EXERCISE MATERIALS:
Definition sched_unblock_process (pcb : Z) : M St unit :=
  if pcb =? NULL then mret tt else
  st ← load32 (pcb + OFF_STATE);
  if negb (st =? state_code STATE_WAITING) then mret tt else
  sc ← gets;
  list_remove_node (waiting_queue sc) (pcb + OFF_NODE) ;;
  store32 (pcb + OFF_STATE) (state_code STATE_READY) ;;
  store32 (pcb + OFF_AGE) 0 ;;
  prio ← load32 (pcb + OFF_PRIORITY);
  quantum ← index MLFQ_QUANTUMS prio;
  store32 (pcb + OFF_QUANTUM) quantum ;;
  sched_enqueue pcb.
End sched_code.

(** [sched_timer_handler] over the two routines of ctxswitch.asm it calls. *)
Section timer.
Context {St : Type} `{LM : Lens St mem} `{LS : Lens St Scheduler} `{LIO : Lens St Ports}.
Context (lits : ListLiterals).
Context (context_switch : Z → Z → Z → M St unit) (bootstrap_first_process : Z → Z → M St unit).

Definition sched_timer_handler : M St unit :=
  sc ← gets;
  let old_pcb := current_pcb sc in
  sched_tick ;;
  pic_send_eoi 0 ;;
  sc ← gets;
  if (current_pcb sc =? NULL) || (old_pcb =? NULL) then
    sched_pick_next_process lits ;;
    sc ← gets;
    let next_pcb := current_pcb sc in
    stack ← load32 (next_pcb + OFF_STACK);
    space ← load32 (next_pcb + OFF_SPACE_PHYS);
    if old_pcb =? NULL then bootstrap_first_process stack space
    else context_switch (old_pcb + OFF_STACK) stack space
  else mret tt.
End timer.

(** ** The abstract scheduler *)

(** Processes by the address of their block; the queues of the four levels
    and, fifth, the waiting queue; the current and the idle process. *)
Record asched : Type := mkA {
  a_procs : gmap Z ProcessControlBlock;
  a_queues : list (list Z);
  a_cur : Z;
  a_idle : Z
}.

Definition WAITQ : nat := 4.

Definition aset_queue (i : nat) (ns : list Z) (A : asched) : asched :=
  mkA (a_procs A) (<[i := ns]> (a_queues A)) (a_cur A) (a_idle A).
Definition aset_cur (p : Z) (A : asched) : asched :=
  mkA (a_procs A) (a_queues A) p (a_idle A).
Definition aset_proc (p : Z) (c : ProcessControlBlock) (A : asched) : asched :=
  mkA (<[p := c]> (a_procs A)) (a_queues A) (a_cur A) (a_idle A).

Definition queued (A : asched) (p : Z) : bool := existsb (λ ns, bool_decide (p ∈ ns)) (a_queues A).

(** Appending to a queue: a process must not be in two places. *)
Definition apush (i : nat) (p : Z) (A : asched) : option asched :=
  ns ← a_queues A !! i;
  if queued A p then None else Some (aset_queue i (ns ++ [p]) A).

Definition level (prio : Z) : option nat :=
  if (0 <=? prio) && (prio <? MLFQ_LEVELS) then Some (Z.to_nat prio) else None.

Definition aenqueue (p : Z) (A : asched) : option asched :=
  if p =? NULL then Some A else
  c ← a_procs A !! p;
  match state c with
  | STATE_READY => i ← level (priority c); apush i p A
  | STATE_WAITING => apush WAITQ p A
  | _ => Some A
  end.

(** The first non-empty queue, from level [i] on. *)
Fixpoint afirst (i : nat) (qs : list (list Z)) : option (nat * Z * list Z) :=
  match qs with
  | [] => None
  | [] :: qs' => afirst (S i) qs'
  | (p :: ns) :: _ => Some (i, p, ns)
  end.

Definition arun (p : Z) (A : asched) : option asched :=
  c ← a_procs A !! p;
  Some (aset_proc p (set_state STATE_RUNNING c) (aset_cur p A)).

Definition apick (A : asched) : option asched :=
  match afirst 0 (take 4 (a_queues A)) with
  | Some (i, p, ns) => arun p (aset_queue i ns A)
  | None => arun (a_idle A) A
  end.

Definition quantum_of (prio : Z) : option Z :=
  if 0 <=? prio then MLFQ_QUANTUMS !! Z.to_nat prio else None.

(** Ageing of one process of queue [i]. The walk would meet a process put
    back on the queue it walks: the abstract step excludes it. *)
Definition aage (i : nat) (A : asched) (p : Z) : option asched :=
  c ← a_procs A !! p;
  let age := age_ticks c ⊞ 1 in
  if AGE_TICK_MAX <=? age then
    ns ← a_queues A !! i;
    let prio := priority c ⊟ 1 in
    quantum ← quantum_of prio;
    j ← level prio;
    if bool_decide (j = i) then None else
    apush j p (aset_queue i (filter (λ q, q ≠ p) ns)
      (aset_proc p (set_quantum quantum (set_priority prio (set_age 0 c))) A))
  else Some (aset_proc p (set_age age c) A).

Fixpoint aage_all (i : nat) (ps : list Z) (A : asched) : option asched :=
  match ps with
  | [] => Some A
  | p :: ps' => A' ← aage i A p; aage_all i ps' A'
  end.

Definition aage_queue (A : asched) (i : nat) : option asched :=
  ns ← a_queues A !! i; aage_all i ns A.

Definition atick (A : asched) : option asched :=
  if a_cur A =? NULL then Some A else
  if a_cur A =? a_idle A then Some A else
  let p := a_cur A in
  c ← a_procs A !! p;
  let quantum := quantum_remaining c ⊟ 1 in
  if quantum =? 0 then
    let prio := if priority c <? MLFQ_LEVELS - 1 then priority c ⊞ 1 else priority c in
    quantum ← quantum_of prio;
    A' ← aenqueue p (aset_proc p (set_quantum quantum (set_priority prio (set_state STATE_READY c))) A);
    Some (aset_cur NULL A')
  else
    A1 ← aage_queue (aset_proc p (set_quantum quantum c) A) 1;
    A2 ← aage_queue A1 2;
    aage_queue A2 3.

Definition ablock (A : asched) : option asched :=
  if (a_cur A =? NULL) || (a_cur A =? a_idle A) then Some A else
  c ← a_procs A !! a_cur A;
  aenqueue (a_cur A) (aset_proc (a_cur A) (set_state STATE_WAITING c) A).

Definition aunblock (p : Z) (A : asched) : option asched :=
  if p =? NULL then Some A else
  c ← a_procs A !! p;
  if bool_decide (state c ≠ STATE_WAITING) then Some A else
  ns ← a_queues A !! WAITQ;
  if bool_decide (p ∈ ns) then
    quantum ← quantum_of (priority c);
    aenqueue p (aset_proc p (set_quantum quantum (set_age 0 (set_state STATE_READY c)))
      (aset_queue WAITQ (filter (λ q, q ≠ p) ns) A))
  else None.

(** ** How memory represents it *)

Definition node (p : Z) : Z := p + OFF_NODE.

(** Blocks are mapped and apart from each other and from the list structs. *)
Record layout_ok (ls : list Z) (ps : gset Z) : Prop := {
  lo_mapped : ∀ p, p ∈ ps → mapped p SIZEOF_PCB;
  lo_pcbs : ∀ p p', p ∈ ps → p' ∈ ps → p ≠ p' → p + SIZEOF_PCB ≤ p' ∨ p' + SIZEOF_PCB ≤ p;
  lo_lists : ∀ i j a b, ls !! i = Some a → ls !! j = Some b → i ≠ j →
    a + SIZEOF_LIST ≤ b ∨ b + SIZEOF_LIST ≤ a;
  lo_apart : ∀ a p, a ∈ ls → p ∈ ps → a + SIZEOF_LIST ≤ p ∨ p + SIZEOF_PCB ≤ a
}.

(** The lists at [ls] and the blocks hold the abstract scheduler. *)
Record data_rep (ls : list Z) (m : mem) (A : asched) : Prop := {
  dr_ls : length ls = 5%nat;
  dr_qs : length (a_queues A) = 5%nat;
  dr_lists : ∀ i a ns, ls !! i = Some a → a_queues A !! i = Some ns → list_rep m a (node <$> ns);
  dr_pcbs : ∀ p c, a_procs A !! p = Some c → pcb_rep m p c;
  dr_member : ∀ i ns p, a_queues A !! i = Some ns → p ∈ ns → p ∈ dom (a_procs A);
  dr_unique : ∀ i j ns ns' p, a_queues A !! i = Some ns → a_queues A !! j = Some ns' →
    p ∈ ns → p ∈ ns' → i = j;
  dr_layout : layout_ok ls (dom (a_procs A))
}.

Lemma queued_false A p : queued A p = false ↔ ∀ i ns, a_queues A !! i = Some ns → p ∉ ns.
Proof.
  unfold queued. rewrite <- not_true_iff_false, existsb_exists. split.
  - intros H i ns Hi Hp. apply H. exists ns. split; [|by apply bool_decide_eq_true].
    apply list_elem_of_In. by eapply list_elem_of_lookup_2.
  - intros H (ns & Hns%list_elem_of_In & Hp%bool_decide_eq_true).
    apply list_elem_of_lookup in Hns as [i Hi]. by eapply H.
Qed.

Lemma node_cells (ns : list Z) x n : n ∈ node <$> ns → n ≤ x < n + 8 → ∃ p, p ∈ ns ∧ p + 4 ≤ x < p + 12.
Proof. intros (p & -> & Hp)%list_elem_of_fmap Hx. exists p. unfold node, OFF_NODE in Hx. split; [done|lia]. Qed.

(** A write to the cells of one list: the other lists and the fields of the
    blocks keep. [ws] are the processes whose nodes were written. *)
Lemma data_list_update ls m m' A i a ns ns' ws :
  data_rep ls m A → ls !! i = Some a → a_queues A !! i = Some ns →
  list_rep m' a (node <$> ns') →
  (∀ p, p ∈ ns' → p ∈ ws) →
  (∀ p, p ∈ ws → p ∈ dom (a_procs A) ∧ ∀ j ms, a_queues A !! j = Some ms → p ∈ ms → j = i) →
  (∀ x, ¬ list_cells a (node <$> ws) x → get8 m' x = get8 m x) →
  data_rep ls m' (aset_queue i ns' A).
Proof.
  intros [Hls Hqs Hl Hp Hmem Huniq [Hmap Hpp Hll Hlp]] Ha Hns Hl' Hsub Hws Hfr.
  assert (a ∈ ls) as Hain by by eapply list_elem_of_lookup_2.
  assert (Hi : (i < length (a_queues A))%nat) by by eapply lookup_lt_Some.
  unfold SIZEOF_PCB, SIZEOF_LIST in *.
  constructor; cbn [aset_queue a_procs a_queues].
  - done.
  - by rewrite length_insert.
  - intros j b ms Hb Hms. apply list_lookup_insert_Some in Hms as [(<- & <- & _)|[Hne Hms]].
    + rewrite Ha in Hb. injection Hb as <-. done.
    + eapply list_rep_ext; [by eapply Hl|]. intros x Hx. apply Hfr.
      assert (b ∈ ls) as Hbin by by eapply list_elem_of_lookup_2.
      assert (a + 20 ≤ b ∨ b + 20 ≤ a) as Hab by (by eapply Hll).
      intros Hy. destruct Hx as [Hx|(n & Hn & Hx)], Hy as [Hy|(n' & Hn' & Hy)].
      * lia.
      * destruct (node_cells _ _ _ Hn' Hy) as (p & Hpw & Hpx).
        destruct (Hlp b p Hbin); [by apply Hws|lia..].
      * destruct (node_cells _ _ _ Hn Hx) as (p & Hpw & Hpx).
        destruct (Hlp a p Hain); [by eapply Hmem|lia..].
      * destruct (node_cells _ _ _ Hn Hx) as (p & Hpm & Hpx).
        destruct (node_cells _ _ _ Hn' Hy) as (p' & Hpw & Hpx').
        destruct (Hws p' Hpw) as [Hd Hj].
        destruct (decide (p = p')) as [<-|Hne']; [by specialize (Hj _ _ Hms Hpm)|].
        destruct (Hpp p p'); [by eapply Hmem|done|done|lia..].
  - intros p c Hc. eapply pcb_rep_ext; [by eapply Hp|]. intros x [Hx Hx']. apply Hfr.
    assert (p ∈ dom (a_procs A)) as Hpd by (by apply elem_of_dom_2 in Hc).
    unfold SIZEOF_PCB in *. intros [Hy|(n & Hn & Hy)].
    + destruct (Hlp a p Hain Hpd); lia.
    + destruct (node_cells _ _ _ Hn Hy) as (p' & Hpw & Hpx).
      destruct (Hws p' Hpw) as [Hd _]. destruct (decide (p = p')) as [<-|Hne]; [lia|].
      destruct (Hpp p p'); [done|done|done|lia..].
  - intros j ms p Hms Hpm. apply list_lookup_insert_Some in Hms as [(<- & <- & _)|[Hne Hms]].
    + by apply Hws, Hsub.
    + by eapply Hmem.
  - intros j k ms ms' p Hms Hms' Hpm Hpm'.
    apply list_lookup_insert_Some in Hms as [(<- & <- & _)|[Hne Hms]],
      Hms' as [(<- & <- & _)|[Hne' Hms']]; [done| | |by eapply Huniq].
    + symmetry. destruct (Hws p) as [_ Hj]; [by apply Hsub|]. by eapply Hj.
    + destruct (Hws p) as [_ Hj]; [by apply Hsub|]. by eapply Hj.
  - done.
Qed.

WORK ORDER: Repeat the material above exactly, beginning with its first line and ending with the line that holds "End sched_code.", and leave out everything else.

REPLY:
Definition sched_unblock_process (pcb : Z) : M St unit :=
  if pcb =? NULL then mret tt else
  st ← load32 (pcb + OFF_STATE);
  if negb (st =? state_code STATE_WAITING) then mret tt else
  sc ← gets;
  list_remove_node (waiting_queue sc) (pcb + OFF_NODE) ;;
  store32 (pcb + OFF_STATE) (state_code STATE_READY) ;;
  store32 (pcb + OFF_AGE) 0 ;;
  prio ← load32 (pcb + OFF_PRIORITY);
  quantum ← index MLFQ_QUANTUMS prio;
  store32 (pcb + OFF_QUANTUM) quantum ;;
  sched_enqueue pcb.
End sched_code.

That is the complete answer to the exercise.